Another very common thing we want to do with strings is to take extract section of them. The easiest way to do this is to use the slice syntax. This is a special feature of Python which lets us extract parts of a string or list very easily.

Slice syntax has the format string[start:end:step]. All of them can be positive or negative, and you can leave out the arguments that you're not interested in using.

start is the index of the character you want to slice from. It's included in the output.

end is the index of the character you want to slice to. It's not included in the output.

step is the amount we increment each time. For example string[::2] will return every other character of the output.

my_string = "Hello world!"

print(my_string[:5]) # Hello
print(my_string[6:11]) # World
print(my_string[::2]) # Hlowrd

Another really common operation on strings is to concatenate them. This can be done with the + operator.

hello = "Hello"
world = "World!"
hello_world = hello + world
digits = ""
for i in range(10):
  digits += str(i)
print(digits)

Python has an interesting feature which lets us multiply strings to repeat them:

hello = "hello "
print(hello * 10)
print(("a" * 5) + ("b" * 10)) 

You can also compare strings with > and < in the same way as numbers, which will compare their alphabetical value.

"a" > "b" 
"dog" < "cat"

Not every character you might want in a string is easy to type on a keyboard or makes sense in a string. For example, what if you want to put the " character inside a string? """ will break your code.

To solve this problem, there are special escape codes for certain characters.

\n - new line`
\" 
\' - quote marks
\\ - backslash
\u - any unicode character by number

This can lead to "interesting" pieces of code that are a little bit challenging to read.

my_string = "Hello \"world!\""
print(my_string)
my_string = "\n\u2705\n\u2705\n\u2705"
print(my_string)

As we've covered previously, you can also include other variables in strings by using format string syntax:

base = 10
output = f"{base}: {base * 10}, {base + 100}"

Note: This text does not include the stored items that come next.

Lemma zget_nonneg {A} (l : list A) i : 0 <= i → zget l i = l !! Z.to_nat i.
Proof. unfold zget. intros. destruct (Z.ltb_spec i 0); [lia|done]. Qed.
Lemma zget_Some {A} (l : list A) i x : zget l i = Some x → 0 <= i < zlen l.
Proof.
  unfold zget, zlen. destruct (Z.ltb_spec i 0); [done|].
  intros ?%lookup_lt_Some. lia.
Qed.
Lemma zget_None {A} (l : list A) i : 0 <= i → zget l i = None → zlen l <= i.
Proof.
  unfold zget, zlen. intros. destruct (Z.ltb_spec i 0); [lia|].
  match goal with H : _ !! _ = None |- _ => apply lookup_ge_None in H end. lia.
Qed.
Lemma zget_is_Some {A} (l : list A) i : 0 <= i < zlen l → ∃ x, zget l i = Some x.
Proof.
  intros Hi. rewrite zget_nonneg by lia. unfold zlen in Hi.
  destruct (lookup_lt_is_Some_2 l (Z.to_nat i)) as [x Hx]; [lia|eauto].
Qed.
Lemma zget_app_l {A} (l k : list A) i : i < zlen l → zget (l ++ k) i = zget l i.
Proof.
  unfold zget, zlen. intros. destruct (Z.ltb_spec i 0); [done|]. apply lookup_app_l. lia.
Qed.
Lemma zget_app_r {A} (l k : list A) i : zlen l <= i → zget (l ++ k) i = zget k (i - zlen l).
Proof.
  unfold zget, zlen. intros. destruct (Z.ltb_spec i 0); [lia|].
  destruct (Z.ltb_spec (i - Z.of_nat (length l)) 0); [lia|].
  rewrite lookup_app_r by lia. f_equal. lia.
Qed.
Lemma zget_app_mid {A} (l : list A) x k : zget (l ++ x :: k) (zlen l) = Some x.
Proof. rewrite zget_app_r by lia. rewrite Z.sub_diag. done. Qed.

Lemma bytes_ok_app s t : bytes_ok (s ++ t) ↔ bytes_ok s ∧ bytes_ok t.
Proof. apply Forall_app. Qed.
Lemma bytes_ok_cons b s : bytes_ok (b :: s) ↔ is_byte b ∧ bytes_ok s.
Proof. apply Forall_cons. Qed.
Lemma bytes_ok_nil : bytes_ok [].
Proof. constructor. Qed.
#[export] Hint Resolve bytes_ok_nil : symdb.

Lemma bytes_cmp_refl a : bytes_cmp a a = Eq.
Proof. induction a as [|x a IH]; simpl; [done|]. by rewrite Z.compare_refl. Qed.
Lemma bytes_cmp_eq a b : bytes_cmp a b = Eq ↔ a = b.
Proof.
  split; [|intros ->; apply bytes_cmp_refl].
  revert b. induction a as [|x a IH]; intros [|y b]; simpl; try done.
  destruct (Z.compare_spec x y); try done. intros. f_equal; auto.
Qed.
Lemma bytes_cmp_antisym a b : bytes_cmp b a = CompOpp (bytes_cmp a b).
Proof.
  revert b. induction a as [|x a IH]; intros [|y b]; simpl; try done.
  rewrite Z.compare_antisym. destruct (x ?= y); simpl; auto.
Qed.
Lemma bytes_cmp_lt_trans a b c : bytes_cmp a b = Lt → bytes_cmp b c = Lt → bytes_cmp a c = Lt.
Proof.
  revert b c. induction a as [|x a IH]; intros [|y b] [|z c]; simpl; try done.
  destruct (Z.compare_spec x y), (Z.compare_spec y z), (Z.compare_spec x z);
    try lia; try done; subst; eauto.
Qed.
Lemma bytes_ltb_irrefl a : bytes_ltb a a = false.
Proof. unfold bytes_ltb. by rewrite bytes_cmp_refl. Qed.
Lemma bytes_ltb_trans a b c : bytes_ltb a b = true → bytes_ltb b c = true → bytes_ltb a c = true.
Proof.
  unfold bytes_ltb. destruct (bytes_cmp a b) eqn:E1, (bytes_cmp b c) eqn:E2; try done.
  by rewrite (bytes_cmp_lt_trans _ _ _ E1 E2).
Qed.
Lemma bytes_ltb_total a b : bytes_ltb a b = false → bytes_ltb b a = false → a = b.
Proof.
  unfold bytes_ltb. rewrite (bytes_cmp_antisym a b).
  destruct (bytes_cmp a b) eqn:E; try done. intros. by apply bytes_cmp_eq.
Qed.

This is equivalent to the .format() function:

base = 10
output = "{}: {}, {}".format(base,base*10, base+100)

A full description of the format syntax can be found in the Python standard documentation.

Exercise 1

  1. A palindrome is a string which reads the same both forward and reversed. For example: madam, or eve. Write a piece of code that checks whether a string is a palindrome, returning true if so or false if not.
  2. Write a program which takes two words from the user, checks which one comes first in the alphabet, and tells the user.

Some Helpful Functions

While covering every single Python string function in a single document is unlikely to be helpful, we'll cover some of the most commonly used and helpful here.

For full documentation of all the functions available for strings, check the Python standard docs.

string.upper() returns a copy of the string in UPPERCASE.

string.lower() RETURNS A COPY OF THE STRING IN lowercase.

string.strip() returns a copy of the string with whitespace (i.e. tab, space, newline) removed.

string.lstrip() and string.rstrip() do the same for the left and right-hand sides of the string only.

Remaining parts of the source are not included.